Collins interrupted in the middle of his explanation, and asked the analyst to give a history of the circumstances of the case. After recounting how the firefighters' passing test results were thrown out by the city of New Haven, Toobin brought up how a panel of the Second Circuit Court of Appeals, including Sotomayor, ruled in favor of the municipality. This is where he revised his earlier labeling of the Court's ruling majority in the case, which he made only a minute and a half earlier:

TOOBIN: The Court of Appeals argued- said that the city was right to cancel the test, and most significantly, one of the judges on the three-judge panel was Judge Sonia- Sonia Sotomayor-


TOOBIN: Whom President- whom President Obama has nominated to the Supreme Court.
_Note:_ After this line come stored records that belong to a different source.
(* ================================================================== *)
(** * Text: template literals, unrendered                              *)
(* ================================================================== *)

(** A value of type [any] as the pipeline inspects it ([typeof]). *)
Inductive JsValue (N : Type) : Type :=
  | JsNum (x : N)
  | JsStr (s : string)
  | JsBool (b : bool)
  | JsNull
  | JsUndefined.
Arguments JsNum {N} x.
Arguments JsStr {N} s.
Arguments JsBool {N} b.
Arguments JsNull {N}.
Arguments JsUndefined {N}.

(** One part of a template literal. *)
Inductive Part (N : Type) : Type :=
  | Lit (s : string)                  (* literal text *)
  | PStr (s : string)                 (* [${s}], a string *)
  | PInt (z : Z)                      (* [${z}], an integer *)
  | PNum (x : N)                      (* [${x}], a number *)
  | PFixed (digits : nat) (x : N)     (* [${x.toFixed(digits)}] *)
  | PLocale (z : Z)                   (* [${z.toLocaleString()}] *)
  | PVal (v : JsValue N).             (* [String(v)] *)
Arguments Lit {N} s.
Arguments PStr {N} s.
Arguments PInt {N} z.
Arguments PNum {N} x.
Arguments PFixed {N} digits x.
Arguments PLocale {N} z.
Arguments PVal {N} v.

Definition Text (N : Type) : Type := list (Part N).

(* ================================================================== *)
(** * Strings                                                          *)
(* ================================================================== *)

(** [s.trim() === ''], which is also [!s.trim()]: every character of
    [s] is white space or a line terminator.  A string is the sequence
    of the bytes of its UTF-8 encoding; the characters are TAB, LF, VT,
    FF, CR, SP, U+00A0, U+1680, U+2000 to U+200A, U+2028, U+2029,
    U+202F, U+205F, U+3000 and U+FEFF. *)
Fixpoint trim_is_empty (s : list ascii) : bool :=
  match s with
  | [] => true
  | c :: rest =>
      let b := nat_of_ascii c in
      if ((9 <=? b) && (b <=? 13) || (b =? 32))%nat then trim_is_empty rest
      else
        match rest with
        | c2 :: rest2 =>
            let b2 := nat_of_ascii c2 in
            if ((b =? 194) && (b2 =? 160))%nat then trim_is_empty rest2
            else
              match rest2 with
              | c3 :: rest3 =>
                  let b3 := nat_of_ascii c3 in
                  if ((b =? 225) && (b2 =? 154) && (b3 =? 128)
                      || (b =? 226) && (b2 =? 128)
                         && ((128 <=? b3) && (b3 <=? 138) || (b3 =? 168) || (b3 =? 169)
                             || (b3 =? 175))
                      || (b =? 226) && (b2 =? 129) && (b3 =? 159)
                      || (b =? 227) && (b2 =? 128) && (b3 =? 128)
                      || (b =? 239) && (b2 =? 187) && (b3 =? 191))%nat
                  then trim_is_empty rest3
                  else false
              | [] => false
              end
        | [] => false
        end
  end.


(* ================================================================== *)
(** * types/hc-schemas.ts                                              *)
(* ================================================================== *)

Module HcSchemas.
Section Schemas.
Context {N : Type} `{JsNumber N}.

(** PCA del AR6 IPCC. *)
Definition PCA_CH4 : N := lit 27.9.
Definition PCA_N2O : N := lit 273.

(** Factor de emisión: CO2 (kg/ud), CH4 (g/ud), N2O (g/ud). *)
Record FactorEmision := {
  co2_kg_ud : N;
  ch4_g_ud : N;
  n2o_g_ud : N;
}.

(** The activity records, with the fields the aggregation reads.  The
    six record types with a field [emisiones_totales_kg_co2e]
    (installations, vehicles A1/A2, other transport, machinery) share
    one shape here, and likewise the ones with [emisiones_kg_co2e] and
    with [emisiones_kg_co2]. *)
Record RegistroTotales := {
  rt_id : string;
  emisiones_totales_kg_co2e : N;
}.
Record RegistroCO2e := {
  rc_id : string;
  emisiones_kg_co2e : N;
}.
Record RegistroCO2 := {
  re_id : string;
  emisiones_kg_co2 : N;
}.

Record Scope1InstalacionesFijas := {
  no_sujetas_ley_1_2005 : list RegistroTotales;
  sujetas_ley_1_2005 : list RegistroTotales;
}.

Record Scope1Vehiculos := {
  transporte_carretera_A1_combustible : list RegistroTotales;
  transporte_carretera_A2_distancia_km : list RegistroTotales;
  transporte_ferroviario_maritimo_aereo : list RegistroTotales;
  maquinaria_movil : list RegistroTotales;
}.

Record Scope1Fugitivas := {
  climatizacion_refrigeracion : list RegistroCO2e;
  otros : list RegistroCO2e;
}.

Record Scope1Proceso := {
  emisiones : list RegistroCO2e;
}.

Record Scope2Electricidad := {
  electricidad_edificios_l : list RegistroCO2;
  electricidad_vehiculos_l : list RegistroCO2;
  calor_vapor_frio_l : list RegistroCO2;
}.

Record IndiceActividad := {
  ia_nombre : string;
  valor : N;
  unidades : string;
}.

Record Organizacion := {
  nombre : string;
  cif_nif : string;
  superficie_m2 : N;
  num_empleados : N;
  indice_actividad : option IndiceActividad;
}.

(** The results.  A field name that two records of the source share
    carries a suffix in one of them: [_t] and [_l], and [a1_], [a2_]
    for the two [total_t_co2e]. *)
Record Alcance1 := {
  instalaciones_fijas_no_ley : N;
  instalaciones_fijas_ley : N;
  transporte_carretera : N;
  transporte_ferroviario_maritimo_aereo_t : N;
  maquinaria : N;
  fugitivas : N;
  proceso : N;
  a1_total_t_co2e : N;
}.

Record Alcance2 := {
  electricidad_edificios : N;
  electricidad_vehiculos : N;
  calor_vapor_frio : N;
  a2_total_t_co2e : N;
}.

Record Ratios := {
  t_co2e_por_empleado : N;
  t_co2e_por_m2 : N;
  t_co2e_por_indice_actividad : N;
}.

Record Resultados := {
  anio_calculo : Z;
  alcance_1 : Alcance1;
  alcance_2 : Alcance2;
  total_alcance_1_2_t_co2e : N;
  ratios : Ratios;
}.

Inductive AccionAuditoria :=
  | CREATE | UPDATE | DELETE | CALCULATE | EXPORT | LOGIN | LOGOUT | IMPORT.

(** A row of [audit_log.csv]. *)
Record AuditLog := {
  al_id : string;
  user_id : string;
  org_id : string;
  accion : AccionAuditoria;
  entidad_tipo : string;
  entidad_id : string;
  campo_modificado : string;
  valor_anterior : Text N;
  valor_nuevo : Text N;
  al_timestamp : string;
  ip_address : string;
  session_id : string;
}.

Inductive AffectedScope := scope1 | scope2 | both.

Record DataChangeEvent := {
  userId : string;
  orgId : string;
  anio : Z;
  entity : string;
  entityId : option string;
  field : string;
  oldValue : JsValue N;
  newValue : JsValue N;
  affectedScope : AffectedScope;
  timestamp : string;
}.

Inductive Severity := error | warning.

Record ValidationEntry := {
  ve_field : string;
  message : Text N;
  severity : Severity;
}.

Record ValidationResult := {
  isValid : bool;
  errors : list ValidationEntry;
}.

(** Reference data ([EmissionFactors], [Dropdowns]): the fields the
    validation reads. *)
Record EmissionFactors := {
  anios_disponibles : list Z;
}.

Record Dropdowns := {
  tipos_combustible_fijo : list string;
  tipos_combustible_vehiculo : list string;
}.

End Schemas.
Arguments FactorEmision N : clear implicits.
Arguments RegistroTotales N : clear implicits.
Arguments RegistroCO2e N : clear implicits.
Arguments RegistroCO2 N : clear implicits.
Arguments Scope1InstalacionesFijas N : clear implicits.
Arguments Scope1Vehiculos N : clear implicits.
Arguments Scope1Fugitivas N : clear implicits.
Arguments Scope1Proceso N : clear implicits.
Arguments Scope2Electricidad N : clear implicits.
Arguments IndiceActividad N : clear implicits.
Arguments Organizacion N : clear implicits.
Arguments Alcance1 N : clear implicits.
Arguments Alcance2 N : clear implicits.
Arguments Ratios N : clear implicits.
Arguments Resultados N : clear implicits.
Arguments AuditLog N : clear implicits.
Arguments DataChangeEvent N : clear implicits.
Arguments ValidationEntry N : clear implicits.
Arguments ValidationResult N : clear implicits.

(** ** Documents as they are stored

    A stored document ([data/orgs/.../*.json], the JSONB column of
    [org_year_data]) is read at its declared type with [JsonNumber] for
    the type of its numeric fields: the repository's own writers leave a
    field out (the route of the fixed installations stores a record
    without [emisiones_totales_kg_co2e] when its quantity is 0) and
    [JSON.stringify] writes NaN as [null].  [json_X d] is what is read
    back after [d] was written. *)
Section Json.
Context {N : Type} `{JsNumber N}.

Definition json_RegistroTotales (r : RegistroTotales (JsonNumber N))
  : RegistroTotales (JsonNumber N) :=
  {| rt_id := rt_id r;
     emisiones_totales_kg_co2e := json_field (emisiones_totales_kg_co2e r) |}.

Definition json_RegistroCO2e (r : RegistroCO2e (JsonNumber N))
  : RegistroCO2e (JsonNumber N) :=
  {| rc_id := rc_id r; emisiones_kg_co2e := json_field (emisiones_kg_co2e r) |}.

Definition json_RegistroCO2 (r : RegistroCO2 (JsonNumber N))
  : RegistroCO2 (JsonNumber N) :=
  {| re_id := re_id r; emisiones_kg_co2 := json_field (emisiones_kg_co2 r) |}.

Definition json_Scope1InstalacionesFijas (d : Scope1InstalacionesFijas (JsonNumber N))
  : Scope1InstalacionesFijas (JsonNumber N) :=
  {| no_sujetas_ley_1_2005 := map json_RegistroTotales (no_sujetas_ley_1_2005 d);
     sujetas_ley_1_2005 := map json_RegistroTotales (sujetas_ley_1_2005 d) |}.

Definition json_Scope1Vehiculos (d : Scope1Vehiculos (JsonNumber N))
  : Scope1Vehiculos (JsonNumber N) :=
  {| transporte_carretera_A1_combustible :=
       map json_RegistroTotales (transporte_carretera_A1_combustible d);
     transporte_carretera_A2_distancia_km :=
       map json_RegistroTotales (transporte_carretera_A2_distancia_km d);
     transporte_ferroviario_maritimo_aereo :=
       map json_RegistroTotales (transporte_ferroviario_maritimo_aereo d);
     maquinaria_movil := map json_RegistroTotales (maquinaria_movil d) |}.

Definition json_Scope1Fugitivas (d : Scope1Fugitivas (JsonNumber N))
  : Scope1Fugitivas (JsonNumber N) :=
  {| climatizacion_refrigeracion :=
       map json_RegistroCO2e (climatizacion_refrigeracion d);
     otros := map json_RegistroCO2e (otros d) |}.

Definition json_Scope1Proceso (d : Scope1Proceso (JsonNumber N))
  : Scope1Proceso (JsonNumber N) :=
  {| emisiones := map json_RegistroCO2e (emisiones d) |}.

Definition json_Scope2Electricidad (d : Scope2Electricidad (JsonNumber N))
  : Scope2Electricidad (JsonNumber N) :=
  {| electricidad_edificios_l := map json_RegistroCO2 (electricidad_edificios_l d);
     electricidad_vehiculos_l := map json_RegistroCO2 (electricidad_vehiculos_l d);
     calor_vapor_frio_l := map json_RegistroCO2 (calor_vapor_frio_l d) |}.

Definition json_IndiceActividad (d : IndiceActividad (JsonNumber N))
  : IndiceActividad (JsonNumber N) :=
  {| ia_nombre := ia_nombre d;
     valor := json_field (valor d);
     unidades := unidades d |}.

Definition json_Organizacion (d : Organizacion (JsonNumber N))
  : Organizacion (JsonNumber N) :=
  {| nombre := nombre d;
     cif_nif := cif_nif d;
     superficie_m2 := json_field (superficie_m2 d);
     num_empleados := json_field (num_empleados d);
     indice_actividad := json_IndiceActividad <$> indice_actividad d |}.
Well-

COLLINS: Right, and obviously, there was a lot of question [sic] about that, when we were first hearing her name, and when we then first saw the nomination come- that was one of the things that came up- hey, what's going to happen with this New Haven thing?
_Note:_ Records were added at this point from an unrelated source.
(** * OpenCensus (Node.js) tracing core: spans, root/child composition,
      and the exporter buffer.

    A shallow embedding of [trace/model/types.ts], [trace/model/base-span.ts]
    and [trace/model/root-span.ts], and of the translation functions of the
    Stackdriver, Instana and Zpages exporters, followed by the properties
    of the span life cycle and of the exporters.

    Conventions of the embedding.
    - JavaScript objects with identity (spans) live in a heap indexed by
      addresses; a listener is a reference, compared with [===].
    - [new Date().getTime()] reads a clock supplied from outside; random
      identifiers ([randomSpanId()], [uuid.v4()]) are supplied from outside.
    - A JavaScript number that holds a time stamp, a status code or the
      value of an attribute is an integer ([Z]).
    - An optional field, an absent key, [undefined] and [null] are [None].
    - A call can throw (a receiver that is no object, a call stack that is
      exhausted); what the call did before stays done. *)

From Stdlib Require Import ZArith Lia Ascii String.
From stdpp Require Import base option list gmap strings pretty.

Local Open Scope Z_scope.
Local Open Scope string_scope.
Local Open Scope list_scope.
TOOBIN: That's exactly right, and now we know what's going to happen with the New Haven case. Five justices - the five conservatives on the Court- have overruled the decision that Judge Sonia Sotomayor endorsed - that was her - her decision. So certainly, there will be critics who say that she was overruled by the Supreme Court, but four justices were on her side, including, of course, David Souter, whose last day is today-


TOOBIN: And she endorsed the position that Souter endorsed, but the majority ruled the other way and we also have to see, frankly, we haven't really - the written opinion hasn't been released, yet - we just have to see how much the Court has cut back on affirmative action-


TOOBIN: Remedies by cities.

Collins then turned to correspondent Kate Boldaun's live report from the Supreme Court, who read excerpts from Justice Kennedy's ruling. The anchor followed this by bringing back Toobin to give further analysis. He gave additional spin, this time about the ruling's impact on the nomination of Sotomayor:

COLLINS: Jeffrey Toobin, if I still have you there - obviously, as we began talking about it before I knew that Kate [Bolduan] had the ruling in her hand - Sonia Sotomayor - this confirmation process- this will definitely come up. It's another reversal for her.

TOOBIN: No question about it, this will be a main focus of the attack against her by conservative senators, who will say that her views are out of step with the Supreme Court. Now, that will be a somewhat-tough argument to make, because it's - her views are clearly in-step with four justices on the Court, including the justice she will be replacing. So, it's not like her position was so far out the mainstream on this case that you couldn't even get a single justice to agree with her. She got four justices to agree with her.

- Matthew Balan is a news analyst at the Media Research Center.